Abstract:
Background:
Glioblastoma multiforme (GBM) is the most aggressive form of primary brain cancer having
low incidence rates, but high mortality rates. Treatment options for GBM are limited due to
heterogeneity of GBMs and inability of most agents to cross the blood brain barrier (BBB).
The current median survival is 14-15 months, and the development of novel treatment
strategies is essential.
Aims:
To characterise the New Zealand Brain (NZB) cell lines, based on their morphology, genetic
variations, protein and cytokine expression. Also, to test the efficacy of various treatments
against the NZB cell lines and to explore the mechanism of action of potent drugs.
Methods:
Whole exome sequencing was used to detect the genetic abnormalities in NZB cell lines.

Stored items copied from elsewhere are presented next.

Lemma units_run s :
  exists o e,
    value (_parse_units_from_proj4 s) = Ok o /\
    units s
    = ((if existsb
             (String.eqb (match _units s with
                          | Some u => lower u
                          | None => or_meters o
                          end)) (supported_units s)
        then Ok (match _units s with
                 | Some u => lower u
                 | None => or_meters o
                 end)
        else Raise AssertionError),
       set__epsg e s, []).
Proof.
  destruct (parse_units_run s) as (o & e & Hp).
  unfold units. rewrite bind_get. destruct (_units s) as [u|] eqn:Hu.
  - exists o, (_epsg s). split; [now rewrite Hp|].
    rewrite bind_ret, bind_get, epsg_eta.
    destruct (existsb _ _); reflexivity.
  - exists o, e. split; [now rewrite Hp|].
    rewrite (bind_run _ _ _ _ _ Hp), bind_get.
    change (supported_units (set__epsg e s)) with (supported_units s).
    unfold or_meters. destruct (existsb _ _); reflexivity.
Qed.

Lemma existsb_in (u : string) (l : list string) :
  In u l -> existsb (String.eqb u) l = true.
Proof.
  intros H. apply existsb_exists. exists u. split; [exact H | apply String.eqb_refl].
Qed.

Lemma proj4_none s : _proj4_str s = None -> proj4_str s = (Ok None, s, []).
Proof. intros H. unfold proj4_str. now rewrite bind_get, H. Qed.

Lemma proj4_plain s p :
  _proj4_str s = Some p -> contains "epsg" (lower p) = false ->
  proj4_str s = (Ok (Some p), s, []).
Proof. intros H Hc. unfold proj4_str. now rewrite bind_get, H, Hc. Qed.

Lemma parse_units_none s :
  _proj4_str s = None -> value (_parse_units_from_proj4 s) = Ok None.
Proof.
  intros H. unfold _parse_units_from_proj4, try_except.
  rewrite (bind_run _ _ _ _ _ (proj4_none s H)). reflexivity.
Qed.

(** Upper-casing finds [EPSG] where lower-casing finds [epsg]. *)
Lemma fold_case_table :
  forallb (fun n =>
             forallb (fun Xx =>
                        Bool.eqb (Ascii.eqb (fst Xx) (upper_ascii (ascii_of_nat n)))
                                 (Ascii.eqb (snd Xx) (lower_ascii (ascii_of_nat n))))
                     [("E", "e"); ("P", "p"); ("S", "s"); ("G", "g")]%char)
          (seq 0 256) = true.
Proof. vm_compute. reflexivity. Qed.

Lemma fold_case (X x c : ascii) (b : bool) :
  In (X, x) [("E", "e"); ("P", "p"); ("S", "s"); ("G", "g")]%char ->
  (if ascii_dec X (upper_ascii c) then b else false)
  = (if ascii_dec x (lower_ascii c) then b else false).
Proof.
  intros H.
  pose proof fold_case_table as T. rewrite forallb_forall in T.
  specialize (T (nat_of_ascii c)). rewrite ascii_nat_embedding in T.
  assert (Hc : In (nat_of_ascii c) (seq 0 256)).
  { apply in_seq. pose proof (nat_ascii_bounded c). lia. }
  specialize (T Hc). rewrite forallb_forall in T. specialize (T _ H).
  cbn [fst snd] in T. apply Bool.eqb_prop in T.
  destruct (ascii_dec X (upper_ascii c)) as [E|E];
    destruct (ascii_dec x (lower_ascii c)) as [F|F]; try reflexivity.
  - apply Ascii.eqb_eq in E. rewrite E in T. symmetry in T.
    apply Ascii.eqb_eq in T. contradiction.
  - apply Ascii.eqb_eq in F. rewrite F in T.
    apply Ascii.eqb_eq in T. contradiction.
Qed.

Lemma prefix_fold_case h :
  String.prefix "EPSG" (upper h) = String.prefix "epsg" (lower h).
Proof.
  destruct h as [|c1 [|c2 [|c3 [|c4 h]]]];
    cbn [upper lower str_map String.prefix]; try reflexivity.
  - rewrite (fold_case "E" "e" c1) by (cbn; tauto). reflexivity.
  - rewrite (fold_case "E" "e" c1) by (cbn; tauto).
    destruct (ascii_dec "e" (lower_ascii c1)); [|reflexivity].
    rewrite (fold_case "P" "p" c2) by (cbn; tauto). reflexivity.
  - rewrite (fold_case "E" "e" c1) by (cbn; tauto).
    destruct (ascii_dec "e" (lower_ascii c1)); [|reflexivity].
    rewrite (fold_case "P" "p" c2) by (cbn; tauto).
    destruct (ascii_dec "p" (lower_ascii c2)); [|reflexivity].
    rewrite (fold_case "S" "s" c3) by (cbn; tauto). reflexivity.
  - rewrite (fold_case "E" "e" c1) by (cbn; tauto).
    destruct (ascii_dec "e" (lower_ascii c1)); [|reflexivity].
    rewrite (fold_case "P" "p" c2) by (cbn; tauto).
    destruct (ascii_dec "p" (lower_ascii c2)); [|reflexivity].
    rewrite (fold_case "S" "s" c3) by (cbn; tauto).
    destruct (ascii_dec "s" (lower_ascii c3)); [|reflexivity].
    rewrite (fold_case "G" "g" c4) by (cbn; tauto).
    destruct (ascii_dec "g" (lower_ascii c4)); [|reflexivity].
    destruct (lower h), (upper h); reflexivity.
Qed.

Lemma contains_fold_case h : contains "EPSG" (upper h) = contains "epsg" (lower h).
Proof.
  induction h as [|c h IH].
  - reflexivity.
  - change (upper (String c h)) with (String (upper_ascii c) (upper h)).
    change (lower (String c h)) with (String (lower_ascii c) (lower h)).
    cbn [contains].
    change (String (upper_ascii c) (upper h)) with (upper (String c h)).
    change (String (lower_ascii c) (lower h)) with (lower (String c h)).
    now rewrite prefix_fold_case, IH.
Qed.

Lemma parse_units_plain s p :
  _proj4_str s = Some p -> contains "epsg" (lower p) = false ->
  value (_parse_units_from_proj4 s) = Ok (units_of_text p).
Proof.
  intros H Hc. unfold _parse_units_from_proj4, try_except.
  pose proof (proj4_plain s p H Hc) as Hp.
  rewrite (bind_run _ _ _ _ _ Hp). cbn [str_method]. rewrite bind_ret.
  rewrite contains_fold_case, Hc.
  rewrite bind_assoc, (bind_run _ _ _ _ _ Hp). cbn [str_method]. rewrite bind_ret.
  unfold units_of_text.
  destruct (contains "units=m" p); [reflexivity|].
  destruct (contains "units=ft" p || contains "units=us-ft" p
            || contains "to_meters:0.3048" p); reflexivity.
Qed.

Lemma contains_cons n c t : contains n t = true -> contains n (String c t) = true.
Proof. intros H. cbn [contains]. rewrite H. apply orb_true_r. Qed.

Lemma proj4_coded s p code :
  _proj4_str s = Some p -> contains "epsg" (lower p) = true ->
  epsg_of_proj4 p = Ok code ->
  proj4_str s
  = (Ok (Some (if negb (contains "init" (lower p)) then ("+init=" ++ p)%string
               else p)),
     set__epsg (Some code) s, []).
Proof.
  intros H Hc He. unfold proj4_str. rewrite bind_get, H, Hc, He, bind_lift_ok.
  rewrite (bind_run _ _ _ _ _
             (eq_refl : object_setattr "_epsg" (PInt code) s
                        = (Ok tt, set__epsg (Some code) s, []))).
  reflexivity.
Qed.

Lemma coded_mentions_epsg p :
  contains "epsg" (lower p) = true ->
  contains "EPSG"
    (upper (if negb (contains "init" (lower p)) then ("+init=" ++ p)%string else p))
  = true.
Proof.
  intros Hc. rewrite contains_fold_case.
  destruct (negb (contains "init" (lower p))); [|exact Hc].
  change (lower ("+init=" ++ p))
    with (String (lower_ascii "+") (String (lower_ascii "i")
           (String (lower_ascii "n") (String (lower_ascii "i")
             (String (lower_ascii "t") (String (lower_ascii "=") (lower p))))))).
  do 6 apply contains_cons. exact Hc.
Qed.

Lemma parse_units_coded s p code :
  _proj4_str s = Some p -> contains "epsg" (lower p) = true ->
  epsg_of_proj4 p = Ok code ->
  value (_parse_units_from_proj4 s)
  = Ok (match pyproj_srs (if negb (contains "init" (lower p))
                          then ("+init=" ++ p)%string else p) with
        | Ok t => units_of_text t
        | Raise _ => None
        end).
Proof.
  intros H Hc He. unfold _parse_units_from_proj4, try_except.
  pose proof (proj4_coded s p code H Hc He) as Hp.
  pose proof (proj4_coded (set__epsg (Some code) s) p code H Hc He) as Hp'.
  rewrite epsg_twice in Hp'.
  set (q := if negb (contains "init" (lower p)) then ("+init=" ++ p)%string else p)
    in *.
  rewrite (bind_run _ _ _ _ _ Hp). cbn [str_method]. rewrite bind_ret.
  unfold q at 1. rewrite (coded_mentions_epsg p Hc). fold q.
  rewrite !bind_assoc, (bind_run _ _ _ _ _ Hp'). cbn [str_method].
  rewrite ?bind_assoc, bind_ret. unfold units_of_text.
  destruct (pyproj_srs q) as [t|e].
  - rewrite bind_lift_ok.
    destruct (contains "units=m" t); [reflexivity|].
    destruct (contains "units=ft" t || contains "units=us-ft" t
              || contains "to_meters:0.3048" t); reflexivity.
  - rewrite bind_lift_raise. reflexivity.
Qed.

Lemma parse_units_uncoded s p e :
  _proj4_str s = Some p -> contains "epsg" (lower p) = true ->
  epsg_of_proj4 p = Raise e ->
  value (_parse_units_from_proj4 s) = Ok None.
Proof.
  intros H Hc He. unfold _parse_units_from_proj4, try_except.
  assert (Hp : proj4_str s = (Raise e, s, [])).
  { unfold proj4_str. now rewrite bind_get, H, Hc, He. }
  rewrite (bind_raise _ _ _ _ _ _ Hp). reflexivity.
Qed.

(** X16. The reference units. The [units] getter returns a member of
    [supported_units] or raises [AssertionError], never another exception,
    and neither prints nor warns. Units given explicitly win, lower-cased;
    otherwise the unit is read from the CRS text, and every failure on that
    way is swallowed and gives meters: no CRS text, a text without a unit,
    an EPSG text whose code cannot be read, or one that [pyproj] rejects.
    A text without [epsg] is read as it stands, an EPSG text through
    [pyproj], prefixed with [+init=] unless it has an [init]. *)
Theorem units_resolution (s : SpatialReference) :
  (forall e, value (units s) = Raise e -> e = AssertionError) /\
  (forall u, value (units s) = Ok u -> In u (supported_units s)) /\
  output (units s) = [] /\
  (forall u, _units s = Some u -> In (lower u) (supported_units s) ->
     value (units s) = Ok (lower u)) /\
  (_units s = None -> supported_units s = ["feet"; "meters"] ->
   (_proj4_str s = None -> value (units s) = Ok "meters") /\
   (forall p, _proj4_str s = Some p -> contains "epsg" (lower p) = false ->
      value (units s) = Ok (or_meters (units_of_text p))) /\
   (forall p code, _proj4_str s = Some p -> contains "epsg" (lower p) = true ->
      epsg_of_proj4 p = Ok code ->
      value (units s)
      = Ok (or_meters
              (match pyproj_srs (if negb (contains "init" (lower p))
                                 then ("+init=" ++ p)%string else p) with
               | Ok t => units_of_text t
               | Raise _ => None
               end))) /\
   (forall p e, _proj4_str s = Some p -> contains "epsg" (lower p) = true ->
      epsg_of_proj4 p = Raise e -> value (units s) = Ok "meters")).
Proof.
  destruct (units_run s) as (o & e & Ho & Hrun).
  rewrite Hrun, value_triple. unfold output; cbn [snd].
  split; [|split; [|split; [reflexivity|split]]].
  - intros x. destruct (existsb _ _); [discriminate|]. now intros [= <-].
  - intros u. destruct (existsb _ _) eqn:E; [|discriminate].
    intros [= <-]. apply existsb_exists in E as (v & Hin & Hv).
    apply String.eqb_eq in Hv. now subst.
  - intros u Hu Hin. rewrite Hu. now rewrite (existsb_in _ _ Hin).
  - intros Hu Hsup. rewrite Hu, Hsup.
    assert (Hfinal : forall o', o = o' ->
               (o' = None \/ o' = Some "meters" \/ o' = Some "feet") ->
               (if existsb (String.eqb (or_meters o)) ["feet"; "meters"]
                then Ok (or_meters o) else Raise AssertionError)
               = Ok (or_meters o')).
    { intros o' -> [->|[->| ->]]; reflexivity. }
    assert (Hcases : forall t, units_of_text t = None \/
                               units_of_text t = Some "meters" \/
                               units_of_text t = Some "feet").
    { intros t. unfold units_of_text. destruct (contains "units=m" t); auto.
      destruct (_ || _); auto. }
    split; [|split; [|split]].
    + intros Hp. rewrite (parse_units_none s Hp) in Ho. injection Ho as <-.
      reflexivity.
    + intros p Hp Hc. rewrite (parse_units_plain s p Hp Hc) in Ho.
      injection Ho as Ho. apply Hfinal; [now symmetry | apply Hcases].
    + intros p code Hp Hc He. rewrite (parse_units_coded s p code Hp Hc He) in Ho.
      injection Ho as Ho. apply Hfinal; [now symmetry|].
      destruct (pyproj_srs _); [apply Hcases | auto].
    + intros p x Hp Hc He. rewrite (parse_units_uncoded s p x Hp Hc He) in Ho.
      injection Ho as <-. reflexivity.
Qed.
(** * umlizer.class_graph: class-structure extraction and UML labels

    A shallow embedding of [src/umlizer/class_graph.py].  Python objects
    are represented by what the code observes of them through reflection
    ([hasattr], [__name__], [__mro__], [__dict__], ...); dictionaries are
    insertion-ordered association lists, because the order of the entries
    decides the rendered label; exceptions are an error monad; the
    process-wide state ([sys.path], the two output streams) is threaded
    explicitly. *)

From stdpp Require Import gmap strings list pretty.
From Stdlib Require Import Ascii String ZArith Lia.
(** C7, amended. For every operation that reports through the completion
    callback (all but grant and audit), the events of one invocation are
    settled by its cause. A missing credential: one invocation of the
    callback with the validation error, no request. The beacon path of
    leave: one beacon, then one synthesized success if and only if the
    user agent accepted the beacon, and no invocation at all if it
    refused. Any other invocation: one request, then one invocation of
    the callback with the transport error, or with the error carried by
    the response, or with the parsed body; but when the body does not
    parse the parser's exception escapes and the callback is not invoked.
    So the callback is invoked at most once, and not at all exactly in
    the two cases named. *)
Theorem completion_by_cause (X : Externals) (op : Operation) (w : World) :
  let run := perform X op UserCallback in
  let evs := events_of run w in
  let st := inst w in
  let checked := rejection op (_keychain st) in
  (completions evs <= 1)%nat
  /\ (forall message,
        checked = Some message ->
        evs = [Called (validationError X message) JUndefined]
        /\ outcome run w = Normal tt)
  /\ (forall sendBeacon,
        checked = None -> is_leave op = true ->
        _sendBeacon st = Some sendBeacon ->
        exists target,
          outcome run w = Normal tt
          /\ (sendBeacon target = true ->
              evs = [Beacon target; Called JNull leave_ok])
          /\ (sendBeacon target = false -> evs = [Beacon target]))
  /\ (checked = None ->
      (is_leave op = true -> _sendBeacon st = None) ->
      exists m url timeout query,
        let err := fst (transport X m url timeout query) in
        let resp := snd (transport X m url timeout query) in
        let sent := Sent m url timeout query in
        (truthy err = true ->
         evs = [sent; Called err JNull] /\ outcome run w = Normal tt)
        /\ (truthy err = false -> truthy (resp_error resp) = true ->
            evs = [sent; Called (resp_error resp) JNull]
            /\ outcome run w = Normal tt)
        /\ (truthy err = false -> truthy (resp_error resp) = false ->
            forall parsed,
              JSON_parse X (resp_text resp) = Some parsed ->
              evs = [sent; Called JNull parsed]
              /\ outcome run w = Normal tt)
        /\ (truthy err = false -> truthy (resp_error resp) = false ->
            JSON_parse X (resp_text resp) = None ->
            evs = [sent]
            /\ outcome run w = Throw (SyntaxError (resp_text resp)))).
Proof.
  intros run evs st checked.
  assert (forall message,
             checked = Some message ->
             evs = [Called (validationError X message) JUndefined]
             /\ outcome run w = Normal tt) as Hinvalid.
  { intros message Hrej. subst checked st evs run.
    destruct (is_leave op) eqn:Hleave.
    - destruct op; try discriminate Hleave.
      pose proof (leave_request X channel incomingData UserCallback w) as H.
      cbv zeta in H. rewrite Hrej in H.
      destruct H as (_ & _ & Hevs & Hout). split; [exact Hevs|by apply Hout].
    - pose proof (perform_request X op UserCallback w Hleave) as H.
      cbv zeta in H. rewrite Hrej in H.
      destruct H as (_ & _ & _ & H). by apply H. }
  assert (forall sendBeacon,
             checked = None -> is_leave op = true ->
             _sendBeacon st = Some sendBeacon ->
             exists target,
               outcome run w = Normal tt
               /\ evs = Beacon target
                        :: (if sendBeacon target
                            then [Called JNull leave_ok] else []))
    as Hbeacon.
  { intros sendBeacon Hrej Hleave Hb. subst checked st evs run.
    destruct op; try discriminate Hleave.
    pose proof (leave_request X channel incomingData UserCallback w) as H.
    cbv zeta in H. rewrite Hrej, Hb in H.
    destruct H as (_ & origin & c & _ & q & _ & _ & (Hevs & Hout) & _).
    eexists. split; [by apply Hout|exact Hevs]. }
  assert (checked = None ->
          (is_leave op = true -> _sendBeacon st = None) ->
          exists m url timeout query,
            (run w
             = _abstractedXDR X m url timeout query UserCallback
                 {| inst := inst (after run w); trace := trace w;
                    draws := draws (after run w) |})
            /\ forall r tail,
                 _abstractedXDR X m url timeout query UserCallback
                   {| inst := inst (after run w); trace := trace w;
                      draws := draws (after run w) |}
                 = (r, extend {| inst := inst (after run w); trace := trace w;
                                 draws := draws (after run w) |} tail) ->
                 evs = tail /\ outcome run w = r) as Hhandled.
  { intros Hrej Hb. subst checked st.
    destruct (perform_handler X op w Hrej Hb)
      as (m & url & t & q & w1 & Hrun & Htrace).
    exists m, url, t, q.
    assert (w1 = {| inst := inst w1; trace := trace w; draws := draws w1 |})
      as Hw1 by (destruct w1; cbn in *; by subst).
    assert (inst (after run w) = inst w1 /\ draws (after run w) = draws w1)
      as [Hi Hn].
    { unfold after, run. rewrite Hrun, abstractedXDR_run; cbv zeta.
      repeat match goal with
        | |- context [if ?b then _ else _] => destruct b
        | |- context [match ?o with Some _ => _ | None => _ end] => destruct o
        end; split; reflexivity. }
    rewrite Hi, Hn, <- Hw1. split; [exact Hrun|].
    intros r tail Heq. subst evs. unfold outcome, run. rewrite Hrun, Heq.
    split; [|reflexivity].
    apply events_of_trace. unfold after, run. rewrite Hrun, Heq.
    cbn. by rewrite Htrace. }
  split; [|split; [exact Hinvalid|split]].
  - destruct checked as [message|] eqn:Hrej.
    + destruct (Hinvalid message eq_refl) as [-> _]. cbn; lia.
    + destruct (is_leave op) eqn:Hleave;
        [destruct (_sendBeacon st) as [sendBeacon|] eqn:Hb|].
      * destruct (Hbeacon sendBeacon eq_refl eq_refl eq_refl)
          as (target & _ & ->).
        destruct (sendBeacon target); cbn; lia.
      * destruct (Hhandled eq_refl (fun _ => eq_refl))
          as (m & url & t & q & _ & Hx).
        rewrite abstractedXDR_run in Hx; cbv zeta in Hx.
        repeat match type of Hx with
          | context [if ?b then _ else _] => destruct b
          | context [match ?o with Some _ => _ | None => _ end] => destruct o
          end;
          destruct (Hx _ _ eq_refl) as [-> _]; cbn; lia.
      * destruct (Hhandled eq_refl ltac:(discriminate))
          as (m & url & t & q & _ & Hx).
        rewrite abstractedXDR_run in Hx; cbv zeta in Hx.
        repeat match type of Hx with
          | context [if ?b then _ else _] => destruct b
          | context [match ?o with Some _ => _ | None => _ end] => destruct o
          end;
          destruct (Hx _ _ eq_refl) as [-> _]; cbn; lia.
  - intros sendBeacon Hrej Hleave Hb.
    destruct (Hbeacon sendBeacon Hrej Hleave Hb) as (target & Hout & Hevs).
    exists target. split; [exact Hout|].
    split; intros Hsent; rewrite Hsent in Hevs; exact Hevs.
  - intros Hrej Hb.
    destruct (Hhandled Hrej Hb) as (m & url & t & q & _ & Hx).
    exists m, url, t, q. cbv zeta.
    rewrite abstractedXDR_run in Hx; cbv zeta in Hx.
    split; [|split; [|split]].
    + intros Herr. rewrite Herr in Hx. exact (Hx _ _ eq_refl).
    + intros Herr Hresp. rewrite Herr, Hresp in Hx. exact (Hx _ _ eq_refl).
    + intros Herr Hresp parsed Hparse.
      rewrite Herr, Hresp, Hparse in Hx. exact (Hx _ _ eq_refl).
    + intros Herr Hresp Hparse.
      rewrite Herr, Hresp, Hparse in Hx. exact (Hx _ _ eq_refl).
Qed.
(** ** Recommendations *)

(** A recommendation is made for a ticket whose severity is one of the four
    known ones, and asking for one on any other severity text raises. The
    urgency is 24 hours for a critical ticket and 168 otherwise, the cost
    lies between 80 and 1200 and the downtime between 1.5 and 8 hours. The
    tool comes first: with a tool wear of 80 % or more the action is the tool
    replacement, whatever the vibration and the temperature; and with no
    metric at its critical level, NaN readings included, it is the routine
    inspection. *)
Theorem recommendation_rules (t : ticket) (node_health_cache : gmap UUID NodeHealth)
    (now : Z) (d : Database) (health : NodeHealth) :
  health = match node_health_cache !! tk_node_id t with
           | Some cached => cached
           | None => assess_node_health (tk_node_id t) now d
           end →
  match Severity_of_value (tk_severity t) with
  | None => generate_recommendation t node_health_cache now d = Raise "ValueError"
  | Some severity =>
      ∃ r, generate_recommendation t node_health_cache now d = Ret r
           ∧ mr_severity r = severity
           ∧ mr_urgency_hours r
             = match severity with CRITICAL => 24%Z | _ => 168%Z end
           ∧ 80 <= mr_estimated_cost r <= 1200
           ∧ 1.5 <= mr_estimated_downtime_hours r <= 8
           ∧ (float_ge (tool_wear health) 80 = true →
              mr_recommended_action r = "Replace cutting tool immediately"
              ∧ mr_estimated_cost r = 450)
           ∧ (float_ge (tool_wear health) 80 = false →
              float_ge (vibration_level health) config.VIBRATION_CRITICAL = false →
              float_ge (temperature health) config.TEMPERATURE_CRITICAL = false →
              mr_recommended_action r = "Perform routine inspection and lubrication"
              ∧ mr_estimated_cost r = 80)
  end.
Proof.
  intros ->. unfold generate_recommendation.
  set (health := match node_health_cache !! tk_node_id t with
                 | Some cached => cached
                 | None => assess_node_health (tk_node_id t) now d
                 end).
  assert (match Severity_of_value (tk_severity t) with
          | Some severity =>
              (if bool_decide (tk_severity t = "critical") then 24%Z else 168%Z)
              = match severity with CRITICAL => 24%Z | _ => 168%Z end
          | None => True
          end) as Hurgency.
  { unfold Severity_of_value. repeat case_bool_decide; done. }
  destruct (float_ge (tool_wear health) 80) eqn:Hwear;
    [| destruct (float_ge (vibration_level health) config.VIBRATION_CRITICAL)
         eqn:Hvib;
       [| destruct (float_ge (temperature health) config.TEMPERATURE_CRITICAL)
            eqn:Htemp]];
    destruct (Severity_of_value (tk_severity t)) as [severity |]; try done;
    eexists; (split; [reflexivity |]); simpl;
    (repeat split; try done; try lra).
Qed.

Lemma recommendation_rules_witness :
  ∃ r, generate_recommendation AgentScenario.fresh_critical
         {[ AgentScenario.node_N := AgentScenario.reading (Fin 0.9) (Fin 99) (Fin 85) ]}
         AgentScenario.now AgentScenario.no_tickets = Ret r
       ∧ mr_recommended_action r = "Replace cutting tool immediately"
       ∧ mr_urgency_hours r = 24%Z.
Proof.
  destruct (recommendation_rules AgentScenario.fresh_critical
              {[ AgentScenario.node_N
                 := AgentScenario.reading (Fin 0.9) (Fin 99) (Fin 85) ]}
              AgentScenario.now AgentScenario.no_tickets
              (AgentScenario.reading (Fin 0.9) (Fin 99) (Fin 85))
              ltac:(simpl; by rewrite lookup_singleton_eq))
    as (r & Hr & _ & Hurgency & _ & _ & Htool & _).
  exists r. split; [exact Hr |]. split; [| exact Hurgency].
  apply Htool. simpl. destruct (Rle_dec _ _); [done | lra].
Defined.

End AgentMore.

Western blot and multiplex cytokine assay were used to detect the expression of proteins and
cytokines, respectively. The anticancer effects of drugs were determined using cell viability
(EC50) assay. The potential effects of simvastatin were explored in vitro by wound healing,
clonogenic, mitoplate assay and cell cycle analysis. In vivo effects were explored in murine
models.
Results:
The genetic abnormalities in various genes were explored. The NZB cell lines were classified
based on the observed copy number variations (CNVs) across the whole genome. Expression
of various proteins, growth factors and cytokines were determined in NZB cell lines and
correlations to the genetic abnormality of corresponding genes were examined. High
anticancer effects of simvastatin and synergistic activity between simvastatin and
temozolomide (TMZ) were observed against NZB cell lines. Simvastatin produced its
anticancer effects in NZB cell lines by inhibiting cell migration, disrupting cell cycle and
decreasing the metabolic activity of NZB cells. Furthermore, the results demonstrated that
simvastatin monotherapy inhibited tumour growth and increased the survival rates in two
murine models, when used alone. Also, a combination of simvastatin and TMZ was highly
effective against these murine models and no side effects were observed.
Conclusion:
NZB cell lines were extensively characterized and successfully used for screening of anticancer
agents. Simvastatin produced significant anticancer effects both in vitro and in vivo and
various mechanism were identified for these effects. The combination of simvastatin and TMZ
was highly efficient and well tolerated in murine models which justifies further research for
using simvastatin in treatment of GBMs.